-- PROBLEM DESCRIPTION --
Exactly as given, transcribe each entry that follows.
****
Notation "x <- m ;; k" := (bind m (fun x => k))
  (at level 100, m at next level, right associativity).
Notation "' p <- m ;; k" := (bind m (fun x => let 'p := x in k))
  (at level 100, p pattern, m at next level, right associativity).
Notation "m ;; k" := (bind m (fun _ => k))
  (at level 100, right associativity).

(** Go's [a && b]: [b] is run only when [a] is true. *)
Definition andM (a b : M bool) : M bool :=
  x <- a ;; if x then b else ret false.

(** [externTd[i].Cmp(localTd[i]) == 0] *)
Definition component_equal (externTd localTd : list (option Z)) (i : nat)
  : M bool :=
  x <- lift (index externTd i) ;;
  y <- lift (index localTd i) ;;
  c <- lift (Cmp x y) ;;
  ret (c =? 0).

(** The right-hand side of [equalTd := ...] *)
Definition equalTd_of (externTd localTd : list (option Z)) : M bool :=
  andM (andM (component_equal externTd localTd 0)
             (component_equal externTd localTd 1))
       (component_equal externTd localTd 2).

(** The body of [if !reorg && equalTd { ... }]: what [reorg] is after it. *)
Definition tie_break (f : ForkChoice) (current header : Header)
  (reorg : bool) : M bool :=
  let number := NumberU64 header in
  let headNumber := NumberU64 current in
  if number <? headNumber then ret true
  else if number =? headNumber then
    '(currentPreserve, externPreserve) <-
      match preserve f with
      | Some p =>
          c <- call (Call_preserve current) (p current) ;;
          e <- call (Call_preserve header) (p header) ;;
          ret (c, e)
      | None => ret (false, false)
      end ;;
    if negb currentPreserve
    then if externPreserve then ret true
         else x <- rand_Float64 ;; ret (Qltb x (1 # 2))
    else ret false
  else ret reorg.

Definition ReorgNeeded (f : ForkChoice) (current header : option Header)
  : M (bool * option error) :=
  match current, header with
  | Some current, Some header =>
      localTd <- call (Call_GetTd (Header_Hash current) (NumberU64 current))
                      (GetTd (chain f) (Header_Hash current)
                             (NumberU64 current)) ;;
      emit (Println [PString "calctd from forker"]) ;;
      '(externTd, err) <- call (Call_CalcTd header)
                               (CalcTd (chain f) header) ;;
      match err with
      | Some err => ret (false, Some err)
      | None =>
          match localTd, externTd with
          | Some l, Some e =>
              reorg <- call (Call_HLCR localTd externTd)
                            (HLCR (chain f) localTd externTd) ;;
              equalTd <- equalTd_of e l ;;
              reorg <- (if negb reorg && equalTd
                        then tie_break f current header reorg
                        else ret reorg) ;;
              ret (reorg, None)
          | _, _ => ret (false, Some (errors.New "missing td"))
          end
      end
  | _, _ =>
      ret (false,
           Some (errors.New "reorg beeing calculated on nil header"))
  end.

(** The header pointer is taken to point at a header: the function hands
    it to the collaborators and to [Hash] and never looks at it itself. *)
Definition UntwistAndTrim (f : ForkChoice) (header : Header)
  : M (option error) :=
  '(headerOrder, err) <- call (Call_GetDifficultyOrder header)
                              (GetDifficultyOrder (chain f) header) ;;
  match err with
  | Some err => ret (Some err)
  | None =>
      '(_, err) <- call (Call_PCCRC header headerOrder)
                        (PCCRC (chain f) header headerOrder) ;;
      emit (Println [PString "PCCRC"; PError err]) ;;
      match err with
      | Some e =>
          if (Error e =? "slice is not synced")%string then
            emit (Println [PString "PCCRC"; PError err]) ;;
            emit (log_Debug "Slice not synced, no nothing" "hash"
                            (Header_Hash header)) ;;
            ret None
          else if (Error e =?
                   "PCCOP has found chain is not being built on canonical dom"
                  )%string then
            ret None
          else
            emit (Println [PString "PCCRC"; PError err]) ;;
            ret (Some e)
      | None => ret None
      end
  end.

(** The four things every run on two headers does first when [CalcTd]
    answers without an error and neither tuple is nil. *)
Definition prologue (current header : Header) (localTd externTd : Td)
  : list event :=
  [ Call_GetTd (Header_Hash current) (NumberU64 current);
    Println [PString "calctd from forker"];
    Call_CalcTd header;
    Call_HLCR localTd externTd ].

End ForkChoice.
****
-- THE COMPLETED TASK --
Notation "x <- m ;; k" := (bind m (fun x => k))
  (at level 100, m at next level, right associativity).
Notation "' p <- m ;; k" := (bind m (fun x => let 'p := x in k))
  (at level 100, p pattern, m at next level, right associativity).
Notation "m ;; k" := (bind m (fun _ => k))
  (at level 100, right associativity).

(** Go's [a && b]: [b] is run only when [a] is true. *)
Definition andM (a b : M bool) : M bool :=
  x <- a ;; if x then b else ret false.

(** [externTd[i].Cmp(localTd[i]) == 0] *)
Definition component_equal (externTd localTd : list (option Z)) (i : nat)
  : M bool :=
  x <- lift (index externTd i) ;;
  y <- lift (index localTd i) ;;
  c <- lift (Cmp x y) ;;
  ret (c =? 0).

(** The right-hand side of [equalTd := ...] *)
Definition equalTd_of (externTd localTd : list (option Z)) : M bool :=
  andM (andM (component_equal externTd localTd 0)
             (component_equal externTd localTd 1))
       (component_equal externTd localTd 2).

(** The body of [if !reorg && equalTd { ... }]: what [reorg] is after it. *)
Definition tie_break (f : ForkChoice) (current header : Header)
  (reorg : bool) : M bool :=
  let number := NumberU64 header in
  let headNumber := NumberU64 current in
  if number <? headNumber then ret true
  else if number =? headNumber then
    '(currentPreserve, externPreserve) <-
      match preserve f with
      | Some p =>
          c <- call (Call_preserve current) (p current) ;;
          e <- call (Call_preserve header) (p header) ;;
          ret (c, e)
      | None => ret (false, false)
      end ;;
    if negb currentPreserve
    then if externPreserve then ret true
         else x <- rand_Float64 ;; ret (Qltb x (1 # 2))
    else ret false
  else ret reorg.

Definition ReorgNeeded (f : ForkChoice) (current header : option Header)
  : M (bool * option error) :=
  match current, header with
  | Some current, Some header =>
      localTd <- call (Call_GetTd (Header_Hash current) (NumberU64 current))
                      (GetTd (chain f) (Header_Hash current)
                             (NumberU64 current)) ;;
      emit (Println [PString "calctd from forker"]) ;;
      '(externTd, err) <- call (Call_CalcTd header)
                               (CalcTd (chain f) header) ;;
      match err with
      | Some err => ret (false, Some err)
      | None =>
          match localTd, externTd with
          | Some l, Some e =>
              reorg <- call (Call_HLCR localTd externTd)
                            (HLCR (chain f) localTd externTd) ;;
              equalTd <- equalTd_of e l ;;
              reorg <- (if negb reorg && equalTd
                        then tie_break f current header reorg
                        else ret reorg) ;;
              ret (reorg, None)
          | _, _ => ret (false, Some (errors.New "missing td"))
          end
      end
  | _, _ =>
      ret (false,
           Some (errors.New "reorg beeing calculated on nil header"))
  end.

(** The header pointer is taken to point at a header: the function hands
    it to the collaborators and to [Hash] and never looks at it itself. *)
Definition UntwistAndTrim (f : ForkChoice) (header : Header)
  : M (option error) :=
  '(headerOrder, err) <- call (Call_GetDifficultyOrder header)
                              (GetDifficultyOrder (chain f) header) ;;
  match err with
  | Some err => ret (Some err)
  | None =>
      '(_, err) <- call (Call_PCCRC header headerOrder)
                        (PCCRC (chain f) header headerOrder) ;;
      emit (Println [PString "PCCRC"; PError err]) ;;
      match err with
      | Some e =>
          if (Error e =? "slice is not synced")%string then
            emit (Println [PString "PCCRC"; PError err]) ;;
            emit (log_Debug "Slice not synced, no nothing" "hash"
                            (Header_Hash header)) ;;
            ret None
          else if (Error e =?
                   "PCCOP has found chain is not being built on canonical dom"
                  )%string then
            ret None
          else
            emit (Println [PString "PCCRC"; PError err]) ;;
            ret (Some e)
      | None => ret None
      end
  end.

(** The four things every run on two headers does first when [CalcTd]
    answers without an error and neither tuple is nil. *)
Definition prologue (current header : Header) (localTd externTd : Td)
  : list event :=
  [ Call_GetTd (Header_Hash current) (NumberU64 current);
    Println [PString "calctd from forker"];
    Call_CalcTd header;
    Call_HLCR localTd externTd ].

End ForkChoice.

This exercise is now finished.